Tests with functional dependencies are brittle and tend to break for the wrong reasons.

Furthermore, it is common for test code-bases to involve a layer of Acceptance tests which are executed against the entire system in - or close to - its deployed form. As a result there is more testing overlap, this time between what the Functional and Acceptance tests are targeting.

The example unit test proves that a call to Service.report(1) will result to a call to Repository.find(1). It further asserts that the value returned by the call to Repository.find(1) is the one returned by Service.report(1).

The association of the Service.report method's concrete implementation to a test attests that the actual implementation of this method has been tested.

This test doesn't offer enough proof the components under test will work as intended as part of the deployed application. In particular, there is no evidence Repository.find has been tested to work.

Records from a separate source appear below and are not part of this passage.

Lemma dirent_fields n nm : 0 < n < 2 ^ 16 -> de_inum (dirent n nm) = n /\ name_of (de_name (dirent n nm)) = name_of nm.
Proof.
  intros Hn. unfold dirent, xshort. rewrite u16_small by lia. split.
  - unfold de_inum, get16, sub. rewrite drop_0, take_app_length' by (by rewrite length_le_enc). rewrite le_dec_enc. apply Z.mod_small. lia.
  - unfold de_name. rewrite drop_app_length' by (by rewrite length_le_enc). apply cstr_ext. intros k Hk. unfold list_view. f_equal.
    rewrite lookup_take_lt by (unfold DIRSIZ in *; lia). destruct (decide (Z.to_nat k < length nm)%nat).
    + by rewrite lookup_app_l.
    + rewrite lookup_app_r by lia. rewrite (lookup_ge_None_2 nm) by lia. rewrite lookup_replicate_2; [done|]. unfold DIRSIZ in *. lia.
Qed.

(** Entry [i] of the root directory and its name. *)
Lemma root_ents_lookup l i de : root_ents l !! i = Some de -> 2 + Z.of_nat (length l) <= NINODES ->
  length de = 16%nat /\ root_names l !! i = Some (name_of (de_name de)) /\ de_inum de = (if decide (i < 2)%nat then 1 else Z.of_nat i).
Proof.
  intros Hd Hc. unfold NINODES in Hc. destruct i as [|[|i]]; cbn in Hd.
  - injection Hd as <-. by vm_compute.
  - injection Hd as <-. by vm_compute.
  - change (ents 2 l !! i = Some de) in Hd. rewrite ents_lookup in Hd. destruct (l !! i) as [f|] eqn:E; [|done]. injection Hd as <-.
    apply lookup_lt_Some in E as Hi. destruct (dirent_fields (2 + Z.of_nat i) (stored_name (fst f)) ltac:(lia)) as [E1 E2].
    split; [apply dirent_length|]. change (root_names l !! S (S i)) with (((fun f => name_of (stored_name (fst f))) <$> l) !! i).
    rewrite list_lookup_fmap, E, E1, E2. split; [done|]. rewrite decide_False by lia. lia.
Qed.

Lemma root_ents_length l : length (root_ents l) = (2 + length l)%nat.
Proof. unfold root_ents. cbn [length]. do 2 f_equal. generalize 2. induction l as [|f l IH]; intros z; [done|]. cbn [ents length]. by rewrite IH. Qed.

Lemma sub_concat es : Forall (fun de => length de = 16%nat) es -> forall i (de : list Z), es !! i = Some de -> sub (concat es) (16 * i) 16 = de.
Proof.
  induction 1 as [|e es He _ IH]; intros i de Hi; [done|]. destruct i as [|i]; cbn [concat].
  - injection Hi as <-. rewrite Nat.mul_0_r. change (e ++ concat es) with ([] ++ e ++ concat es). by apply sub_mid.
  - cbn in Hi. unfold sub. replace (16 * S i)%nat with (length e + 16 * i)%nat by lia. rewrite drop_app_add. apply (IH i de Hi).
Qed.
Lemma timervec_blocks : timervec = [Csrrw a0 mscratch a0; Sd a1 0 a0; Sd a2 8 a0; Sd a3 16 a0] ++
  [Ld a1 24 a0; Ld a2 32 a0; Ld a3 0 a1; Add a3 a3 a2; Sd a3 0 a1; Li a1 2; Csrw sip a1] ++
  [Ld a3 16 a0; Ld a2 8 a0; Ld a1 0 a0; Csrrw a0 mscratch a0; Mret].
Proof. reflexivity. Qed.

Lemma load64_out m a v b : b + 8 <= a \/ a + 8 <= b -> load64 (store64 m a v) b = load64 m b.
Proof. intros. unfold load64, store64. apply load_store_le_out. lia. Qed.

Lemma timervec_ticks st S C I : regs_ok st -> scratch_ready st S C I -> let st' := exec timervec st in
  (forall r, rg st' r = rg st r) /\ scratch_ready st' S C I /\ load64 (am st') C = u64 (load64 (am st) C + I) /\
  cr st' sip = 2 /\ pc st' = cr st mepc /\
  forall a k, a + Z.of_nat k <= S \/ S + 24 <= a -> a + Z.of_nat k <= C \/ C + 8 <= a -> load_le (am st') a k = load_le (am st) a k.
Proof.
  intros Hok [Hp Hc Hi (H0 & H1 & H2 & H3) Hap]. cbv zeta. rewrite timervec_blocks, !exec_app.
  destruct (timervec_save st S Hp H0 H1) as (Em1 & Ea1 & Es1 & Ee1 & Er1). generalize dependent (exec [Csrrw a0 mscratch a0; Sd a1 0 a0; Sd a2 8 a0; Sd a3 16 a0] st).
  intros st1 Em1 Ea1 Es1 Ee1 Er1.
  assert (Ho1 : forall a k, a + Z.of_nat k <= S \/ S + 24 <= a -> load_le (am st1) a k = load_le (am st) a k).
  { intros a k Ha. rewrite Em1. unfold store64. by rewrite !load_store_le_out by lia. }
  assert (H8 : forall a, a + 8 <= S \/ S + 24 <= a -> load64 (am st1) a = load64 (am st) a) by (intros; apply Ho1; lia).
  destruct (timervec_arm st1 S C I Ea1) as (Em2 & Ea2 & Esip & Es2 & Ee2 & Er2); [rewrite H8 by lia; done|rewrite H8 by lia; done|done|done|].
  generalize dependent (exec [Ld a1 24 a0; Ld a2 32 a0; Ld a3 0 a1; Add a3 a3 a2; Sd a3 0 a1; Li a1 2; Csrw sip a1] st1). intros st2 Em2 Ea2 Esip Es2 Ee2 Er2.
  destruct (timervec_restore st2 S Ea2 H0 H1) as (Em3 & E0 & E1 & E2 & E3 & Es3 & Esip3 & Ep3 & Er3).
  generalize dependent (exec [Ld a3 16 a0; Ld a2 8 a0; Ld a1 0 a0; Csrrw a0 mscratch a0; Mret] st2). intros st3 Em3 E0 E1 E2 E3 Es3 Esip3 Ep3 Er3.
  rewrite H8 in Em2 by lia.
  assert (Hsv : forall o, 0 <= o -> o + 8 <= 40 -> load64 (am st2) (S + o) = load64 (am st1) (S + o)) by (intros; rewrite Em2; apply load64_out; lia).
  split; [|split; [|split; [|split; [|split]]]].
  - assert (V1 : load64 (am st2) (S + 0) = rg st a1) by (rewrite Hsv, Em1, Z.add_0_r, !load64_out, load64_store64_eq by lia; apply u64_small, Hok).
    assert (V2 : load64 (am st2) (S + 8) = rg st a2) by (rewrite Hsv, Em1, load64_out, load64_store64_eq by lia; apply u64_small, Hok).
    assert (V3 : load64 (am st2) (S + 16) = rg st a3) by (rewrite Hsv, Em1, load64_store64_eq by lia; apply u64_small, Hok).
    rewrite Z.add_0_r in V1. assert (V0 : u64 (cr st2 mscratch) = rg st a0) by (rewrite Es2, Es1, !u64_small; [done|apply Hok|rewrite u64_small by apply Hok; apply Hok]).
    intros r. destruct (decide (spare r)) as [Hsp|Hsp]; [by rewrite Er3, Er2, Er1|].
    destruct r; try (exfalso; apply Hsp; by repeat split); congruence.
  - split; [done| | |done|done]; rewrite Em3, Hsv, H8 by lia; done.
  - rewrite Em3, Em2, load64_store64_eq. apply u64_small, u64_range.
  - by rewrite Esip3.
  - by rewrite Ep3, Ee2, Ee1.
  - intros a k Ha Hb. rewrite Em3, Em2. unfold store64. rewrite load_store_le_out by lia. by apply Ho1.
Qed.
(** * Dual-barrier trading bot: risk sizing, trade orchestration, protocol client

    A shallow embedding of [src/lib/trading-engine.ts] (the classes
    [TradingEngine], [DerivAPI] and [RiskCalculator]) and of the records of
    [src/types/trading.ts], with the properties the specification states
    about them and further properties of the code.

    Numbers.  A JavaScript [number] is modelled by an exact rational [Q]:
    binary64 rounding and overflow are abstracted away.  The one place where
    the source can divide by zero ([calculateRecommendedStake]) uses
    [JsNum], which adds the two infinities and NaN with the behaviour
    [Math.min], [Math.max], [toFixed] and [>=] have on them.  Counts
    (consecutive losses, request identifiers, attempt counters) are [nat].

    Asynchrony.  JavaScript runs one event handler at a time; timers,
    socket events and settled promises are modelled as events of a
    transition system whose step function is the body of the handler.  An
    [async] method is cut at its [await]: the part before it runs in the
    event that calls the method, the part after it in the event that
    settles the awaited promise.

    Left out: [notifyStateUpdate] (the callback receives a copy of the state
    and the engine does not read anything back), the promise that [connect]
    returns with its 10 s timer, and console output other than the message
    that ends the reconnection attempts. *)

From Stdlib Require Import QArith Qpower Qround Qabs Qminmax Lqa ZArith List String Bool Lia.
From Stdlib Require Import DecimalString.
From stdpp Require Import base option gmap.
Import ListNotations.

Open Scope Q_scope.
Lemma fire_warnings (c : bool) (w : Q) (msg : string) (u : bool) (l : locals) :
  nonempty msg ->
  Forall nonempty (l_warnings l) ->
  Forall nonempty (l_warnings (when c (fire w msg u) l)).
Proof.
  intros Hm H. destruct c; [|exact H]. cbn [when fire l_warnings].
  apply Forall_app. split; [exact H|]. constructor; [exact Hm|constructor].
Qed.

Lemma heuristics_warnings (q : string) (l : locals) :
  Forall nonempty (l_warnings l) ->
  Forall nonempty (l_warnings (heuristics q l)).
Proof.
  intros H. unfold heuristics.
  repeat (apply fire_warnings; [discriminate|]). exact H.
Qed.

Lemma recommendation_nonempty (level : RiskLevel) (d ws : list string) :
  Forall nonempty ws -> nonempty (_recommendation level d ws).
Proof.
  intros H. destruct level; try discriminate. cbn [_recommendation].
  destruct d as [|x d]; [|discriminate].
  destruct ws as [|w0 ws]; [discriminate|]. now inversion H.
Qed.

Lemma assessment_recommends {parser : SqlParse} (q : string) :
  exists s, recommendation (assess_query_risk q) = Some s /\ nonempty s.
Proof.
  unfold assess_query_risk. destruct (sqlparse_parse q) as [|n].
  - eexists. split; [reflexivity|discriminate].
  - eexists. split; [reflexivity|]. apply recommendation_nonempty.
    apply heuristics_warnings, loop_warnings. constructor.
Qed.

Lemma or_default_some (s d : string) : nonempty s -> or_default (Some s) d = s.
Proof. destruct s; [intros H; now elim H|reflexivity]. Qed.
(** X9. In every run, raising or not, the solver is called at most once.
    Nothing is saved before [mmcinfo.json], which is saved with the very
    [cfg] of the call before the solver is called; [mcx_result.json] is
    saved only once the solver has returned, with what it returned, and
    [plot_result.json] only after that. *)
Theorem solver_called_at_most_once (self : Operator) (w : World) :
  exists evs,
    trace (snd (execute pmcx_run self w)) = trace w ++ evs
    /\ ((solver_calls evs = [] /\ saves evs = [])
        \/ exists parameters cfg,
             solver_calls evs = [cfg]
             /\ (saves evs = [("mmcinfo.json", SInfo parameters cfg)]
                 \/ exists res,
                      pmcx_run cfg = ok res
                      /\ (saves evs = [ ("mmcinfo.json", SInfo parameters cfg);
                                        ("mcx_result.json", SResult res) ]
                          \/ exists flux affine_matrix,
                               saves evs = [ ("mmcinfo.json", SInfo parameters cfg);
                                             ("mcx_result.json", SResult res);
                                             ("plot_result.json", SPlot flux affine_matrix) ]))).
Proof.
  destruct (execute pmcx_run self w) as [[e | r] w'] eqn:Hrun; cbn [snd].
  - apply execute_raises in Hrun.
    inversion Hrun; subst; cbn [trace begun]; rewrite <- ?app_assoc; cbn [app];
      eexists; (split; [reflexivity |]).
    + left. split; reflexivity.
    + left. split; reflexivity.
    + left. split; reflexivity.
    + left. split; reflexivity.
    + left. split; reflexivity.
    + right. exists parameters, cfg. split; [reflexivity |]. left. reflexivity.
    + right. exists parameters, cfg. split; [reflexivity |]. right.
      exists res. split; [assumption |]. left. reflexivity.
  - apply execute_steps in Hrun as [_ Hrun].
    destruct Hrun as (parameters & obj & act & dir & sp1 & sp2 & folder & vol & affine_matrix
                      & move & scale & cfg & res & flux & Hrun).
    destruct Hrun as (_ & _ & _ & _ & _ & _ & _ & _ & _ & _ & _ & Hres & _ & ->).
    cbn [trace]. eexists. split; [reflexivity |].
    right. exists parameters, cfg. split.
    + change (solver_calls (prepare_events (objects w) parameters cfg res flux affine_matrix)
              = [cfg]).
      apply solver_calls_prepare_events.
    + right. exists res. split; [exact Hres |]. right. exists flux, affine_matrix.
      change (saves (prepare_events (objects w) parameters cfg res flux affine_matrix)
              = [ ("mmcinfo.json", SInfo parameters cfg);
                  ("mcx_result.json", SResult res);
                  ("plot_result.json", SPlot flux affine_matrix) ]).
      apply saves_prepare_events.
Qed.

(** X10. No run, raising or not, deletes or rewrites a file of the work
    folder other than the three it saves: [ImageMesh.mat] and every other
    file are afterwards what they were. *)
Theorem other_files_kept (self : Operator) (w : World) (folder : gmap string file)
    (f : string) (x : file) :
  workfolder w = Some folder ->
  folder !! f = Some x ->
  f <> "mmcinfo.json" -> f <> "mcx_result.json" -> f <> "plot_result.json" ->
  exists folder',
    workfolder (snd (execute pmcx_run self w)) = Some folder'
    /\ folder' !! f = Some x.
Proof.
  intros Hfolder Hx H1 H2 H3.
  destruct (execute pmcx_run self w) as [[e | r] w'] eqn:Hrun; cbn [snd].
  - apply execute_raises in Hrun.
    inversion Hrun; subst;
      try match goal with
          | Hm : workpath (begun w) = Missing |- _ =>
              exfalso; change (workpath w = Missing) in Hm;
              unfold workfolder in Hfolder; rewrite Hm in Hfolder; discriminate Hfolder
          end;
      try match goal with
          | Hf : workfolder (begun w) = Some ?d |- _ =>
              change (workfolder w = Some d) in Hf; rewrite Hfolder in Hf;
              injection Hf as <-
          end;
      eexists; (split; [first [exact Hfolder | reflexivity] |]);
      rewrite ?lookup_insert_ne by congruence; exact Hx.
  - apply execute_steps in Hrun as [_ Hrun].
    destruct Hrun as (parameters & obj & act & dir & sp1 & sp2 & folder0 & vol & affine_matrix
                      & move & scale & cfg & res & flux & Hrun).
    destruct Hrun as (_ & _ & _ & _ & _ & _ & Hfolder0 & _ & _ & _ & _ & _ & _ & ->).
    rewrite Hfolder in Hfolder0. injection Hfolder0 as <-.
    eexists. split; [reflexivity |].
    destruct (saved_folder_lookup folder parameters cfg res flux affine_matrix)
      as (_ & _ & _ & Hother).
    rewrite Hother by assumption. exact Hx.
Qed.

(** X11. When the solver raises, the run raises the same exception;
    [mmcinfo.json] has been written for the new run and nothing else in
    the folder has changed, so [mcx_result.json] and [plot_result.json]
    still hold whatever an earlier run left there. *)
Theorem solver_failure_keeps_old_results (self : Operator) (w w' : World)
    (e e' : exn) (cfg : Cfg) :
  execute pmcx_run self w = (inl e, w') ->
  solver_calls (trace w') = solver_calls (trace w) ++ [cfg] ->
  pmcx_run cfg = inl e' ->
  e = e' /\
  exists folder parameters,
    workfolder w = Some folder
    /\ workfolder w' = Some (<["mmcinfo.json" := JsonFile (SInfo parameters cfg)]> folder)
    /\ (<["mmcinfo.json" := JsonFile (SInfo parameters cfg)]> folder) !! "mcx_result.json"
       = folder !! "mcx_result.json"
    /\ (<["mmcinfo.json" := JsonFile (SInfo parameters cfg)]> folder) !! "plot_result.json"
       = folder !! "plot_result.json".
Proof.
  intros Hrun Hcalls Hsolver. apply execute_raises in Hrun.
  inversion Hrun; subst; cbn [trace begun workfolder] in *;
    rewrite <- ?app_assoc in Hcalls; rewrite !solver_calls_app in Hcalls;
    apply app_inv_head in Hcalls; cbn in Hcalls; try discriminate Hcalls.
  - injection Hcalls as ->.
    split; [congruence |].
    eexists. exists parameters.
    split; [eassumption |]. split; [reflexivity |].
    split; apply lookup_insert_ne; discriminate.
  - injection Hcalls as ->. unfold ok in *. congruence.
Qed.
(** The events of moving one file aside. *)
Definition move_events (remote : string → CheckFiles.host_output)
    (spec : CheckFiles.FileSpec) : list CheckFiles.event :=
  let command_line := CheckFiles.mv_command spec in
  [CheckFiles.EPrint ("running " +:+ CheckFiles.DQUOTE +:+ command_line
                      +:+ CheckFiles.DQUOTE);
   CheckFiles.ERunCommand command_line]
  ++ (if CheckFiles.exit_code (remote command_line) =? 0 then []
      else [CheckFiles.ELogWarning
              ("received code of " +:+ Py.str (CheckFiles.exit_code (remote command_line))
               +:+ " on " +:+ command_line)]).

(** The events of issuing one move-aside command: the line printed, the
    command itself, and a warning when it exits with another code than 0. *)
Definition command_events (remote : string → CheckFiles.host_output)
    (command_line : string) : list CheckFiles.event :=
  [CheckFiles.EPrint ("running " +:+ CheckFiles.DQUOTE +:+ command_line
                      +:+ CheckFiles.DQUOTE);
   CheckFiles.ERunCommand command_line]
  ++ (if CheckFiles.exit_code (remote command_line) =? 0 then []
      else [CheckFiles.ELogWarning
              ("received code of " +:+ Py.str (CheckFiles.exit_code (remote command_line))
               +:+ " on " +:+ command_line)]).

(** The paths of one company's file. *)
Definition file_spec_of (today remote_directory temp_directory share_directory
    done_directory : string) (company : CheckFiles.Company) : CheckFiles.FileSpec :=
  {| CheckFiles.remote_path :=
       Py.path_join remote_directory ("cr-" +:+ CheckFiles.abbreviation company +:+ ".csv");
     CheckFiles.remote_path_old :=
       Py.path_join done_directory ("cr-" +:+ CheckFiles.abbreviation company +:+ ".csv");
     CheckFiles.local_path :=
       Py.path_join (Py.path_join temp_directory (CheckFiles.directory_name company))
                    (today +:+ ".txt");
     CheckFiles.share_path :=
       Py.path_join (Py.path_join share_directory (CheckFiles.directory_name company))
                    (today +:+ ".txt") |}.

End Spec.

(** * Sample collaborators *)

(** A remote host, a configuration file and a csv tokenizer on which the
    run can be followed step by step. *)
Module Sample.

Import CheckFiles.

Definition printed (lines : list string) : host_output :=
  {| stdout := lines; exit_code := 0 |}.

(** A command the host knows nothing about prints nothing and fails. *)
Definition failed : host_output := {| stdout := []; exit_code := 1 |}.

Fixpoint answer (table : list (string * host_output)) (command_line : string)
    : host_output :=
  match table with
  | [] => failed
  | (c, out) :: table' =>
      if String.eqb c command_line then out else answer table' command_line
  end.
Context {S : Type} {store : Store S} {library : Library}.

Lemma intake_guard_dict (secret : string) (request : Request)
  (fields : list (string * value)) :
  (secret =? "")%string = false ->
  json request = Some (VDict fields) ->
  intake_guard secret request =
  if token_rejected (presented_secret request fields) secret
  then Raise (HTTPException 401 "无效的连接 Token")
  else Return (VDict fields).
Proof.
  intros Hs Hj. unfold intake_guard. rewrite Hj. cbn [bind]. rewrite Hs.
  rewrite presented_token_dict. reflexivity.
Qed.

Lemma query_guard_dict (secret : string) (request : Request)
  (fields : list (string * value)) :
  (secret =? "")%string = false ->
  json request = Some (VDict fields) \/ (json request = None /\ fields = []) ->
  query_guard secret request =
  if token_rejected (presented_secret request fields) secret
  then Raise (HTTPException 401 "无效的连接 Token")
  else Return (VDict fields).
Proof.
  intros Hs Hj. unfold query_guard. rewrite Hs.
  destruct Hj as [ -> | [-> ->] ]; rewrite presented_token_dict; reflexivity.
Qed.

(** A request that passes the intake guard has an object as its body. *)
Lemma intake_guard_returns (secret : string) (request : Request) (body : value) :
  intake_guard secret request = Return body ->
  exists fields,
    body = VDict fields /\ json request = Some body /\
    accepted (presented_secret request fields) secret.
Proof.
  unfold intake_guard. destruct (json request) as [ b | ]; cbn [bind]; [ | discriminate ].
  destruct (secret =? "")%string; [ discriminate | ].
  destruct b as [ | | | | | | fields ]; try discriminate.
  rewrite presented_token_dict. cbn [bind].
  destruct (token_rejected _ secret) eqn:Hr; [ discriminate | ].
  intros [= <-]. exists fields. rewrite token_rejected_false in Hr. auto.
Qed.

Lemma update_token_guard_raises (secret : string) (ts : Z) (request : Request)
  (e : exn) (s : S) :
  intake_guard secret request = Raise e ->
  update_token secret ts request s = (Raise e, s).
Proof. intros H. unfold update_token, bindM, pure. rewrite H. reflexivity. Qed.

Lemma check_tokens_guard_raises (secret : string) (clock : nat -> Z)
  (request : Request) (e : exn) (s : S) :
  query_guard secret request = Raise e ->
  check_tokens secret clock request s = (Raise e, s).
Proof. intros H. unfold check_tokens, bindM, pure. rewrite H. reflexivity. Qed.

(** C4, as stated, fails: with no secret configured and a body that is
    not JSON, the intake answers 400, not 503. *)
Lemma unconfigured_malformed_intake_is_400 :
  let request := {| json := None; authorization := Some "Bearer S" |} in
  fst (update_token (store := MemStore.store) (library := Iso.library)
         "" 1700000000 request MemStore.empty)
  = Raise (HTTPException 400 "无效的 JSON")
  /\ ~ is_http 503
       (fst (update_token (store := MemStore.store) (library := Iso.library)
               "" 1700000000 request MemStore.empty)).
Proof.
  split; [ reflexivity | ].
  intros [detail H]. discriminate H.
Qed.

(** C4 (amended).  While no secret is configured, an intake request whose
    body decodes as JSON fails with 503 whatever the decoded value is
    (an object or not) and whatever the headers are, and a body that does
    not decode fails with 400; in both cases the store is left as it was. *)
Theorem update_token_unconfigured (ts : Z) (request : Request) (s : S) :
  update_token "" ts request s =
  (match json request with
   | Some _ => Raise (HTTPException 503 "插件连接未配置 connection_token")
   | None => Raise (HTTPException 400 "无效的 JSON")
   end, s).
Proof.
  destruct (json request) eqn:Hj;
    apply update_token_guard_raises; unfold intake_guard; rewrite Hj; reflexivity.
Qed.
(** * db1000n: the DNS-blast job adapter, the raw connection provider and
    the fallback [Restart]

  Shallow embedding of
    - [src/jobs/dnsblast.go]      (package [jobs],      [dnsBlastJob])
    - [src/utils/ota/restart.go]  (package [ota],       [Restart] for the
                                   platforms without a restart mechanism)
    - the [packetgen] connection file ([ConnectionConfig],
                                   [OpenRawConnection])

  Go values are modelled as follows: [string] as [String.string], [int] and
  [time.Duration] as [Z] (the product that builds the duration wraps at 64
  bits), [[]string] as [list string], an [error] or interface value that may
  be [nil] as an [option].  The collaborators that are not part of these
  files (the decoder, the engine, the socket layer) are section variables. *)

From Stdlib Require Import ZArith String List Bool Lia.
Import ListNotations.

Local Open Scope string_scope.
Local Open Scope Z_scope.

(* ------------------------------------------------------------------ *)
(** ** Go errors *)

Module errors.

(** The two shapes of error value the code builds: a plain message
    ([errors.New], [fmt.Errorf] without [%w]) and a message around a cause
    ([fmt.Errorf] with [%w]). *)
Inductive error : Type :=
| errorString (s : string)
| wrapError (msg : string) (err : error).

Definition Error (e : error) : string :=
  match e with
  | errorString s => s
  | wrapError msg _ => msg
  end.

Definition Unwrap (e : error) : option error :=
  match e with
  | errorString _ => None
  | wrapError _ cause => Some cause
  end.

Definition New (text : string) : error := errorString text.

Fixpoint error_eqb (a b : error) : bool :=
  match a, b with
  | errorString s, errorString t => String.eqb s t
  | wrapError m c, wrapError n d => String.eqb m n && error_eqb c d
  | _, _ => false
  end.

A code-base with adequate test coverage must contain tests verifying the Repository's concrete implementation's functionality.

A programmer observing that Object A expects to receive a call on method B when method C is called on Object D, having proven that Object A's B method works, mentally processes this information to conclude that the two Object members will work together as expected under the specified interaction.

If we could correlate the verified interaction expectations with tests against their concrete counterparts, we should be able to provide enough evidence that the dots will indeed work together once connected.

By doing so, we can significantly reduce the volume and complexity of the functional tests, achieving a leaner, more meaningful, more robust test code-base.

As proof of concept, Synthesis is a Ruby implementation of the Synthesized Testing theory. It analyzes test code by collecting Mock Object expectations and verifies that their concrete implementations have been tested.